Я напал подозревать, что хозяин болен, что он подавлен болезнью, а это могло отражаться и на остальных семейных. Кроме хозяина, я обратил внимание на девушку, лет 16—17, которую прежде я было и не заметил. Она как будто только проскользнула комнатой, бросив печальный взгляд на всех, а на меня посмотрела с каким-то удивленьем. У девушки были красивые черты лица; на ее бледном, исхудалом личике были заметны следы постоянной печали. Грустный взор и особая медленность движений еще более усиливали это впечатление. Она молча хозяйничала в горенке, бросала изредка взгляд на хозяина и, скользнув мимо, опять исчезала тихо и беззвучно. С любопытством, пристально я следил за ней. Она была красива, стан грациозно сгибался тростинкой при ее каждом движеньи...
Одним словом, на всем, казалось, лежал отпечаток какой-то грустной тайны, и мое любопытство достигало крайнего напряжения. Как ни ломал я головы, не много придумал: хозяин был, верно, болен; девушка — его дочь... ну, и только — все одни голые предположения, и притом ничего не объясняющие...
Я, решился, наконец, приблизиться к хозяину и, во что бы то ни стало, завязать с ним разговор.
— Не больны ли вы? — спросил я, садясь на скамье возле хозяина.
Вопрос как будто удивил его... Он выпрямился и посмотрел мне в упор, не проронив ни одного слова.
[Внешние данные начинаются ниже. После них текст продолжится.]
(** X1. Asked for the first [n] citizens, with [n] at most the number of
    citizens, [find_interested_citizens] raises nothing and returns, in
    strictly ascending order, exactly the citizens below [n] whose
    preference set contains the subject. *)
Theorem find_interested_citizens_sorted (preferences : list pyset) (j n : nat) :
  (n <= length preferences)%nat ->
  exists l,
    find_interested_citizens preferences j n = Ok l /\
    StronglySorted lt l /\
    forall i, In i l <-> (i < n)%nat /\ In j (nth i preferences []).
Proof.
  intro Hn.
  exists (filter (fun i => mem j (nth i preferences [])) (seq 0 n)).
  split; [|split].
  - unfold find_interested_citizens. apply interested_in_ok.
    apply Forall_forall. intros i Hi. apply in_seq in Hi. lia.
  - apply filter_sorted, seq_sorted.
  - intro i. rewrite filter_In, in_seq, mem_true. intuition lia.
Qed.

Lemma find_interested_citizens_sorted_witness :
  exists l,
    find_interested_citizens [[0; 1]; [2]; [1]]%nat 1 3 = Ok l /\
    StronglySorted lt l /\
    forall i, In i l <-> (i < 3)%nat /\ In 1%nat (nth i [[0; 1]; [2]; [1]]%nat []).
Proof.
  apply (@find_interested_citizens_sorted [[0; 1]; [2]; [1]]%nat 1 3).
  simpl. lia.
Defined.

Lemma interested_in_overflow (preferences : list pyset) (j m : nat) :
  forall a,
    (a <= length preferences)%nat ->
    (length preferences < a + m)%nat ->
    interested_in preferences j (seq a m) = Raise IndexError.
Proof.
  induction m as [|m IH]; intros a Ha Hlt; simpl.
  - lia.
  - destruct (Nat.eq_dec a (length preferences)) as [->|Hne].
    + unfold index.
      rewrite (proj2 (nth_error_None preferences (length preferences)))
        by apply Nat.le_refl.
      reflexivity.
    + rewrite (index_ok preferences [] (i := a)) by lia. simpl.
      rewrite IH by lia. reflexivity.
Qed.

(** X2. Asked for more citizens than there are, [find_interested_citizens]
    raises [IndexError]. *)
Theorem find_interested_citizens_overflow (preferences : list pyset) (j n : nat) :
  (length preferences < n)%nat ->
  find_interested_citizens preferences j n = Raise IndexError.
Proof.
  intro H. unfold find_interested_citizens.
  apply interested_in_overflow; lia.
Qed.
Потом он обратился к одному из семейных, сидевшему поближе, со взглядом, на котором можно было прочесть: „Разве шла речь о чем-нибудь?!.“
Тот, повидимому, сейчас же понял немой вопрос; он нагнулся к хозяину и громко повторил мой вопрос:
— Гость спрашивает, не больны ли вы?
Глубокий вздох вырвался из груди хозяина; он быстро поднялся и обратился ко мне звучным голосом:
— Пожалуйста, пойдемте со мной!
Проговорив это, он торопливо вышел из комнаты. Я с удивлением последовал за ним. Развлечь, утешить его — было моим искренним желанием.
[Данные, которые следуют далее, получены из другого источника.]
Definition dereferenceAndConvert (fuel : nat) (schema name model : value) : M value :=
  dereferencedSchema <-
    catch (dereferenceSchema fuel schema)
      (fun err =>
         lift (checkForHTTPErrorsAndThrow err model) ;;
         lift (checkForMissingPathAndThrow err) ;;
         ret schema) ;;
  convert_phase dereferencedSchema name model.

(** *** [addModelsToOpenAPI] (lines 69-111) *)

Definition shape_error (model converted : value) : result value :=
  let? name := get_prop model "name" in
  Ok (new_Error
    ("There was an error converting the " ++ to_str name ++
     " schema. Model received looks like: " ++ LF ++ LF ++ stringify model ++
     ".  The convereted schema looks like " ++ LF ++ LF ++ stringify converted)).

(** Lines 91-97: the body of the inner loop.  The cache is written as an
    own property; for the name [__proto__] the assignment of line 92 goes to
    the setter of the prototype, which ignores a string: the statements
    about the cache entry of a model are made for names other than
    [__proto__]. *)
Definition absorb_entry (modelName : value) (entry : string * value) : M unit :=
  let (schemaName, schemaValue) := entry in
  (if strict_eq_str modelName schemaName then
     h <- this ;;
     modify (set_modelReferences
       (obj_set schemaName (VStr (REF_PREFIX ++ to_str modelName)) (modelReferences h)))
   else ret tt) ;;
  addToComponents "schemas" schemaValue schemaName.

(** Lines 83-109: from the shape check on. *)
Definition absorb_converted (model modelName convertedSchemas : value) : M unit :=
  schemas <- lift (get_prop convertedSchemas "schemas") ;;
  if typeof_object schemas && negb (isArray schemas) && negb (nullish schemas) then
    entries <- lift (js_entries schemas) ;;
    for_each entries (absorb_entry modelName)
  else
    e <- lift (shape_error model convertedSchemas) ;;
    throw e.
Хозяин перешел двор и вошел в другой домик. Войдя туда, я увидел странную картину. В обширных, хорошо обставленных комнатах царствовала гробовая тишина; все стояло в безукоризненном порядке на своих местах, но поражало своей безжизненностью, как будто давно живая душа здесь не делала ни одного шага. На окнах стояло много горшков с цветами, но полуувядшими, полузасохшими. Ясно, они давно были лишены всякого ухода; им предоставлено было жить и умереть своими силами, и они едва-едва тянули свое чахлое существование. Даже на миртах не было признаков зелени, розы совсем пожелтели, а бальзамины посохли. Иссохшие, они напрасно протягивали свои головки к свету... Только плющ и пеляргония еще держались... Первый полз по стенам, как будто стремясь найти какое-нибудь отверстие и бежать, бежать прочь... Пеляргония казалась совершенно равнодушной — есть ли у ней влага в земле или нет, — и держалась крепко. Простите — мне всегда кажется, что растения также радуются и страдают, также стараются размышлять и чувствовать, как и другие существа — живые.
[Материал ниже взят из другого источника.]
(** * RESPB protocol benchmark: a shallow embedding and its verification

    The development follows the C sources of [protocol-bench]:

    - [include/respb.h], [src/respb_parser.c], [src/respb_serializer.c]:
      the binary RESPB codec (module [Respb]);
    - [include/benchmark.h], [src/metrics.c]: the latency metrics
      (module [Metrics]);
    - [include/valkey_resp_parser.h], [src/valkey_resp_parser.c]: the
      reference RESP multibulk parser (module [Resp]).

    Integers are modelled in [Z] with the wrap-around of their C type
    written out ([size_t], [unsigned long long] and [uint64_t] are 64 bits
    wide, [int] is 32 bits wide, as on the LP64 platforms the benchmark
    targets).  Memory is modelled by byte lists; a pointer is a byte object
    together with an offset into it, and an access outside the object is
    the distinguished outcome [Fault]. *)

From Stdlib Require Import ZArith Lia Bool List.
From Stdlib Require Import Strings.Byte.
From Stdlib Require Import Sorting.Sorted Sorting.Permutation.
From stdpp Require Import base tactics list sorting.

Local Open Scope Z_scope.

(** ** Machine integers and bytes *)

Module CInt.

Definition wrap (bits : Z) (z : Z) : Z := z mod 2 ^ bits.

Definition u8 (z : Z) : Z := wrap 8 z.
Definition u16 (z : Z) : Z := wrap 16 z.
Definition u32 (z : Z) : Z := wrap 32 z.
Definition u64 (z : Z) : Z := wrap 64 z.

(** [size_t] and [unsigned long long] are both 64-bit unsigned. *)
Definition size_t (z : Z) : Z := u64 z.

(** Conversion of a 64-bit pattern to the signed type of the same width
    ([ssize_t], [long], [long long]). *)
Definition s64 (z : Z) : Z :=
  let w := u64 z in if w <? 2 ^ 63 then w else w - 2 ^ 64.

Definition UINT64_MAX : Z := 2 ^ 64 - 1.
Definition ULLONG_MAX : Z := 2 ^ 64 - 1.
Definition LLONG_MAX : Z := 2 ^ 63 - 1.
Definition LLONG_MIN : Z := - 2 ^ 63.
Definition INT_MAX : Z := 2 ^ 31 - 1.
Definition PTRDIFF_MAX : Z := 2 ^ 63 - 1.

Definition byte_to_Z (b : byte) : Z := Z.of_N (Byte.to_N b).

(** Storing an integer into a [uint8_t] keeps its low eight bits. *)
Definition byte_of_Z (z : Z) : byte :=
  match Byte.of_N (Z.to_N (u8 z)) with
  | Some b => b
  | None => x00
  end.

(** Byte strings written as integers. *)
Definition bytes (l : list Z) : list byte := map byte_of_Z l.

End CInt.

(** ** Pointers into byte objects *)

Module Mem.
Import CInt.

(** A pointer designates a byte object (its contents) and an offset. *)
Record ptr : Type := mk_ptr { base : list byte; off : Z }.

Definition ptr_add (p : ptr) (n : Z) : ptr :=
  {| base := base p; off := off p + n |}.

(** [p[i]]: [None] when the access is outside the object. *)
Definition load (p : ptr) (i : Z) : option Z :=
  if off p + i <? 0 then None
  else byte_to_Z <$> base p !! Z.to_nat (off p + i).

(** The [n] bytes starting at [p]; [None] when they are not all inside the
    object. *)
Definition load_bytes (p : ptr) (n : Z) : option (list byte) :=
  if (off p <? 0) || (n <? 0) || (Z.of_nat (length (base p)) <? off p + n)
  then None
  else Some (take (Z.to_nat n) (drop (Z.to_nat (off p)) (base p))).

End Mem.

(** ** The RESPB codec: [respb.h] and [respb_parser.c] *)

Module Respb.
Import CInt Mem.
Теперь у меня явилось довольно досуга для наблюдений. Хозяин сидел опять молча, угрюмо и бесцельно глядел вперед... Вдруг из соседней комнаты раздался детский крик. Хозяин вздрогнул, как будто ужаленный. Он быстро подошел к двери, отворил ее, — там сидела прежде виденная мною девушка и укачивала в колыбельке маленького ребенка. Ребенок скоро замолк, и хозяин, притворив дверь, возвратился к прежнему месту и к прежнему положению.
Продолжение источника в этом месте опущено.